(* ===== verification/NotoStates.v ===== *)
(** * The Noto token: choosing and building states

    What the assembly of every Noto function is made of: the selection of coins, new coins, locks and
    info states with the parties they are distributed to, nullifier specs, and manifests.

    A new state is shared by pointer between the lists it is put in, and the node gives it its id
    later: a new state has a number, and the state of an assembly, [Assembly], holds the ids given so
    far by number and how many random values were drawn.

    Sources: domains/noto/internal/noto/states.go, locks.go, manifest.go, handlers.go. *)

From S2P Require Import Prelude HexBytes Identity NotoTypes NotoChecks.
Open Scope string_scope.
Open Scope list_scope.

(** ** The state of an assembly *)

Record Assembly : Type := MkAssembly { as_draws : nat; as_states : nat; as_ids : gmap nat string }.

#[export] Instance Assembly_rebuild : Rebuild Assembly := fun a => MkAssembly (as_draws a) (as_states a) (as_ids a).

Definition AM (A : Type) : Type := Assembly -> Assembly * outcome A.

#[export] Instance AM_ret : MRet AM := fun A a s => (s, Done a).
#[export] Instance AM_bind : MBind AM := fun A B f m s =>
  match m s with
  | (s', Done a) => f a s'
  | (s', Fail c e) => (s', Fail c e)
  | (s', Panicked) => (s', Panicked)
  | (s', Running) => (s', Running)
  end.

Definition liftA {A} (r : outcome A) : AM A := fun s => (s, r).

Record NullifierSpec : Type := MkNullifierSpec { np_Party : string; np_Algorithm : string; np_VerifierType : string; np_PayloadType : string }.

Record NewState : Type := MkNewState {
  nw_ref : nat; nw_SchemaId : string; nw_StateDataJson : StateDataJson; nw_DistributionList : list string; nw_NullifierSpecs : list NullifierSpec }.

Section States.
Context `{NotoEnv} (n : Noto).

(** [RandBytes32] *)
Definition randBytes32 : AM Bytes32 := fun s => (s <| as_draws ::= S |>, Done (nenv_RandBytes32 (as_draws s))).

(** [Bytes32UUIDFirst16(uuid.New())] *)
Definition newSpendTxId : AM Bytes32 := fun s => (s <| as_draws ::= S |>, Done (nenv_NewUUID (as_draws s) ++ zeros 16)%string).

Definition newState (schema : string) (data : StateDataJson) (distribution : list string) : AM NewState := fun s =>
  (s <| as_states ::= S |>, Done (MkNewState (as_states s) schema data distribution [])).

(** ** Distribution lists *)

(** A list of pointers. *)
Abbreviation identityList := (list (option identityPair)) (only parsing).

Fixpoint dedupe (seen l : list string) : list string :=
  match l with
  | [] => []
  | x :: rest => if existsb (String.eqb x) seen then dedupe seen rest else x :: dedupe (x :: seen) rest
  end.

Definition derefAll {A} (l : list (option A)) : outcome (list A) := foldr (fun p acc => a ← deref p; r ← acc; mret (a :: r)) (mret []) l.

Definition identities (idl : identityList) : outcome (list string) := l ← derefAll idl; mret (dedupe [] (ip_identifier <$> l)).

Definition addresses (idl : identityList) : outcome (list EthAddress) := l ← derefAll idl; mret (dedupe [] (ip_address <$> l)).

(** ** Selecting coins *)

Record preparedInputs : Type := MkPreparedInputs { pi_coins : list NotoCoin; pi_states : list StateRef; pi_total : Z }.
Record preparedLockedInputs : Type := MkPreparedLockedInputs { pl_coins : list NotoLockedCoin; pl_states : list StateRef; pl_total : Z }.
++++++++
● **What to work on**
From the listing above, return the lines starting at the one with "Running) => (s', Running)" and ending at the one with "Definition randBytes32 : AM", both kept, exactly as they appear and nothing more.

● **Answer to this problem**
  | (s', Running) => (s', Running)
  end.

Definition liftA {A} (r : outcome A) : AM A := fun s => (s, r).

Record NullifierSpec : Type := MkNullifierSpec { np_Party : string; np_Algorithm : string; np_VerifierType : string; np_PayloadType : string }.

Record NewState : Type := MkNewState {
  nw_ref : nat; nw_SchemaId : string; nw_StateDataJson : StateDataJson; nw_DistributionList : list string; nw_NullifierSpecs : list NullifierSpec }.

Section States.
Context `{NotoEnv} (n : Noto).

(** [RandBytes32] *)
Definition randBytes32 : AM Bytes32 := fun s => (s <| as_draws ::= S |>, Done (nenv_RandBytes32 (as_draws s))).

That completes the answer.